Some fixes may require user space to check if they are applied on the
running kernel before using a specific feature. For instance, this
applies when a restriction was previously too restrictive and is now
getting relaxed (e.g. for compatibility reasons). However, non-visible
changes for legitimate use (e.g. security fixes) do not require an
erratum.
Because fixes are backported down to a specific Landlock ABI, we need a
way to avoid cherry-pick conflicts. The solution is to only update a
file related to the lower ABI impacted by this issue. All the ABI files
are then used to create a bitmask of fixes.
The new errata interface is similar to the one used to get the supported
Landlock ABI version, but it returns a bitmask instead because the order
of fixes may not match the order of versions, and not all fixes may
apply to all versions.
The actual errata will come with dedicated commits.
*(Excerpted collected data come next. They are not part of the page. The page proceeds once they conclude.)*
(** The text of an error; [%w] and [%v] both print the cause's text. *)
Fixpoint message (e : Error) : string :=
  match e with
  | ErrOpen => "open: no such file or directory"
  | ErrStat => "stat failed"
  | ErrRead => "read failed"
  | ErrSeek => "seek failed"
  | ErrMarshal => "json: unsupported value"
  | ErrClient => "operation error S3"
  | Wrap context cause => context +:+ ": " +:+ message cause
  | Errors context causes =>
      context +:+ ": [" +:+ String.concat " " causes +:+ "]"
  end.

(** ** State and errors *)

Definition M (A : Type) : Type := World -> (Error + A) * World.

Definition ret {A} (a : A) : M A := fun w => (inr a, w).
Definition throw {A} (e : Error) : M A := fun w => (inl e, w).

Definition bind {A B} (m : M A) (k : A -> M B) : M B :=
  fun w =>
    match m w with
    | (inl e, w') => (inl e, w')
    | (inr a, w') => k a w'
    end.

(** Running a call and looking at its [err]. *)
Definition attempt {A} (m : M A) : M (Error + A) :=
  fun w => let '(r, w') := m w in (inr r, w').

(** [fmt.Errorf("...: %w", err)] on the error path of a call. *)
Definition wrapErr {A} (context : string) (m : M A) : M A :=
  fun w =>
    match m w with
    | (inl e, w') => (inl (Wrap context e), w')
    | r => r
    end.

Declare Scope s3_scope.
Delimit Scope s3_scope with s3.
Notation "'let*' x ':=' m 'in' k" := (bind m (fun x => k))
  (at level 10, x name, m at level 100, k at level 200, only parsing) : s3_scope.
Notation "'exec' m 'in' k" := (bind m (fun _ => k))
  (at level 10, m at level 100, k at level 200, only parsing) : s3_scope.
Local Open Scope s3_scope.

Definition log (l : Level) (msg : string) : M unit :=
  fun w => (inr tt, {| objects := objects w; files := files w;
                       faults := faults w; clock := clock w;
                       logs := logs w ++ [(l, msg)] |}).

(** [time.Now()]. *)
Definition now : M Z := fun w => (inr (clock w), w).

Definition setObjects (o : gmap gostring Object) (w : World) : World :=
  {| objects := o; files := files w; faults := faults w;
     clock := clock w; logs := logs w |}.

(** The next scripted outcome of the storage client. *)
Definition nextFault : M bool :=
  fun w =>
    match faults w with
    | [] => (inr false, w)
    | b :: rest =>
        (inr b, {| objects := objects w; files := files w; faults := rest;
                   clock := clock w; logs := logs w |})
    end.

(** [client.PutObject]: the answer carries the entity tag. *)
Definition PutObject (s : Service) (key : gostring) (o : Object) : M gostring :=
  let* failed := nextFault in
  if failed : bool then throw ErrClient
  else fun w => (inr (etagOf s (oBody o)), setObjects (<[key := o]> (objects w)) w).

(** [client.DeleteObject]. *)
Definition DeleteObject (key : gostring) : M unit :=
  let* failed := nextFault in
  if failed : bool then throw ErrClient
  else fun w => (inr tt, setObjects (delete key (objects w)) w).

(** [os.Open]. *)
Definition Open (filePath : gostring) : M LocalFile :=
  fun w =>
    match files w !! filePath with
    | Some f => (inr f, w)
    | None => (inl ErrOpen, w)
    end.

Definition guard (failed : bool) (e : Error) : M unit :=
  if failed then throw e else ret tt.

Definition quote : ascii := "034"%char.

Definition locationOf (s : Service) (key : gostring) : gostring :=
  Endpoint (config s) ++ slash :: Bucket (config s) ++ slash :: key.

(** [Service.uploadFile]. *)
Definition uploadFile (s : Service) (filePath key : gostring) : M FileUploadResult :=
  let* file := wrapErr "failed to open file" (Open filePath) in
  exec wrapErr "failed to get file stats" (guard (statFails file) ErrStat) in
  let size := Z.of_nat (length (content file)) in
  let contentType := Utils.GetContentType filePath in
  exec wrapErr "failed to calculate MD5 hash" (guard (readFails file) ErrRead) in
  let md5Hash := md5hex s (content file) in
  exec wrapErr "failed to reset file pointer" (guard (seekFails file) ErrSeek) in
  let* t := now in
  let input :=
    {| oBody := content file;
       oContentType := contentType;
       oContentLength := size;
       oMetadata := [("original-filename"%string, Base filePath);
                     ("upload-timestamp"%string, rfc3339 s t)] |} in
  let* etag := wrapErr "failed to upload to S3-compatible storage"
                  (PutObject s key input) in
  ret {| Key := key;
         FBucket := Bucket (config s);
         Location := locationOf s key;
         ETag := TrimByte etag quote;
         Size := size;
         ContentType := contentType;
         MD5Hash := md5Hash |}.

(** [Service.uploadMetadata]. *)
Definition uploadMetadata (s : Service) (key : gostring)
    (videoInfo : option Ytdlp.VideoInfo) (originalFilename : gostring)
  : M FileUploadResult :=
  let* t := now in
  let metadata :=
    {| original_filename := originalFilename;
       upload_timestamp := rfc3339 s t;
       video_info := videoInfo |} in
  match marshalIndent s metadata with
  | None => throw (Wrap "failed to marshal metadata" ErrMarshal)
  | Some jsonData =>
      let md5Hash := md5hex s jsonData in
      let size := Z.of_nat (length jsonData) in
      let* t' := now in
      let input :=
        {| oBody := jsonData;
           oContentType := str "application/json";
           oContentLength := size;
           oMetadata := [("content-type"%string, str "application/json");
                         ("upload-timestamp"%string, rfc3339 s t')] |} in
      let* etag := wrapErr "failed to upload metadata to S3-compatible storage"
                      (PutObject s key input) in
      ret {| Key := key;
             FBucket := Bucket (config s);
             Location := locationOf s key;
             ETag := TrimByte etag quote;
             Size := size;
             ContentType := str "application/json";
             MD5Hash := md5Hash |}
  end.
Lemma weighted_monotone (events : list (string * Z)) (e : string * Z) :
  StronglySorted Z.le (proxyReports (events ++ [e])) ->
  Forall (fun p => (0 <= p)%Z) (proxyReports (events ++ [e])) ->
  (weighted events <= weighted (events ++ [e]))%Z.
Proof.
  intros Hsorted Hpos.
  pose proof (proxyPercent_monotone events e Hsorted Hpos) as Hp.
  rewrite Zle_Qle in Hp.
  unfold weighted, JS.Math_round. apply Qfloor_resp_le.
  unfold thumbnailFinished, spriteFinished. rewrite !existsb_app. cbn [existsb].
  rewrite !orb_false_r.
  destruct (existsb _ events); destruct (existsb _ events); cbn [orb];
    repeat match goal with
           | |- context [if ?b then _ else _] => destruct b
           end; lra.
Qed.

Lemma weighted_range (events : list (string * Z)) :
  Forall (fun p => (0 <= p <= 100)%Z) (proxyReports events) ->
  (0 <= weighted events <= 100)%Z.
Proof.
  intros H. apply proxyPercent_range in H. destruct H as [H0 H100].
  rewrite Zle_Qle in H0, H100.
  change (inject_Z 0) with 0%Q in H0. change (inject_Z 100) with 100%Q in H100.
  unfold weighted, JS.Math_round. split.
  - apply Z.le_trans with (Qfloor (0 + (1 # 2))); [discriminate|]. apply Qfloor_resp_le.
    destruct (thumbnailFinished events); destruct (spriteFinished events); lra.
  - apply Z.le_trans with (Qfloor (100 + (1 # 2))); [|discriminate]. apply Qfloor_resp_le.
    destruct (thumbnailFinished events); destruct (spriteFinished events); lra.
Qed.

(** *** The progress callback *)


Lemma onProgress_run (env : Env) (k : nat) (stage : string) (p : Z) (w : World)
  (j : ProxyJob.t) (st : Progress) :
  Effects.job w = Some j ->
  nth_error (closures w) k = Some st ->
  onProgress env k stage p w =
    (Ok tt, afterCallback env (ProxyJob.id j) k (track st stage p) w).
Proof.
  intros Hj Hk. unfold onProgress.
  erewrite bind_Ok by reflexivity. rewrite Hk.
  erewrite bind_Ok by reflexivity.
  erewrite bind_Ok by reflexivity.
  cbn [Effects.job]. unfold afterCallback, withClosure.
  rewrite Hj. reflexivity.
Qed.


Lemma setNth_length {A} (k : nat) (a : A) (l : list A) :
  List.length (setNth k a l) = List.length l.
Proof.
  revert k. induction l as [|b l IH]; intros [|k]; simpl; auto.
Qed.

Lemma setNth_same {A} (k : nat) (a b : A) (l : list A) :
  nth_error l k = Some b -> nth_error (setNth k a l) k = Some a.
Proof.
  revert k. induction l as [|c l IH]; intros [|k] H; try discriminate; simpl; auto.
Qed.
(** * XJTLU academic MCP: dispatch and planning engine

    A shallow embedding of the course index ([CourseService]), the planning
    engine ([PlanningService]), the text-generation service ([AIService]),
    the dispatcher ([AcademicDispatcher]) with all its handlers, the request
    endpoint and the planning agent, followed by the properties proved about
    them.

    Conventions of the embedding:
    - Python [str] is [string] (a list of 8-bit characters); [lower], [upper]
      and [strip] act on the ASCII range, which is where every keyword of the
      program lives.
    - Python [int] is [Z]; Python [float] is the kernel's binary64 [float], so
      that every score is computed with the rounding the interpreter applies.
    - a [dict] whose iteration order matters is an association list; the
      keyword index, only ever looked up by key, is a [gmap].
    - a field read with [d.get(k, default)] is an [option] together with the
      default at the point of use.
    - code that can raise returns a [result]; [try ... except Exception] is
      [try_except]. *)

From Stdlib Require Import ZArith List String Ascii Floats Lia Bool DecimalString.
From stdpp Require Import base option list strings gmap sorting.

#[local] Set Warnings "-inexact-float".
#[local] Open Scope string_scope.
#[local] Open Scope list_scope.

(** ** Python built-ins on strings *)

Module PyStr.

Definition is_upper (c : ascii) : bool :=
  let n := N_of_ascii c in (65 <=? n)%N && (n <=? 90)%N.

Definition is_lower (c : ascii) : bool :=
  let n := N_of_ascii c in (97 <=? n)%N && (n <=? 122)%N.

Definition lower_char (c : ascii) : ascii :=
  if is_upper c then ascii_of_N (N_of_ascii c + 32) else c.

Definition upper_char (c : ascii) : ascii :=
  if is_lower c then ascii_of_N (N_of_ascii c - 32) else c.

(** [s.lower()] *)
Fixpoint lower (s : string) : string :=
  match s with
  | EmptyString => EmptyString
  | String c s' => String (lower_char c) (lower s')
  end.

(** [s.upper()] *)
Fixpoint upper (s : string) : string :=
  match s with
  | EmptyString => EmptyString
  | String c s' => String (upper_char c) (upper s')
  end.

(** [needle in hay] on two strings: substring containment. *)
Fixpoint contains (needle hay : string) : bool :=
  String.prefix needle hay ||
  match hay with
  | EmptyString => false
  | String _ hay' => contains needle hay'
  end.

(** [x in l] on a list of strings. *)
Definition mem (x : string) (l : list string) : bool :=
  existsb (String.eqb x) l.

(** [s.split(sep)[0]] for a one-character separator. *)
Fixpoint before (sep : ascii) (s : string) : string :=
  match s with
  | EmptyString => EmptyString
  | String c s' => if Ascii.eqb c sep then EmptyString else String c (before sep s')
  end.

(** [s[-1]]; [None] stands for the [IndexError] on the empty string. *)
Fixpoint last (s : string) : option ascii :=
  match s with
  | EmptyString => None
  | String c EmptyString => Some c
  | String _ s' => last s'
  end.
The description is
not actually used in the code but serves as documentation.
Create the landlock_abi_version symbol and use its value to check errata
consistency.
Update test_base's create_ruleset_checks_ordering tests and add errata
tests.
This commit is backportable down to the first version of Landlock.
Fixes: 3532b0b4352c ("landlock: Enable user space to infer supported features")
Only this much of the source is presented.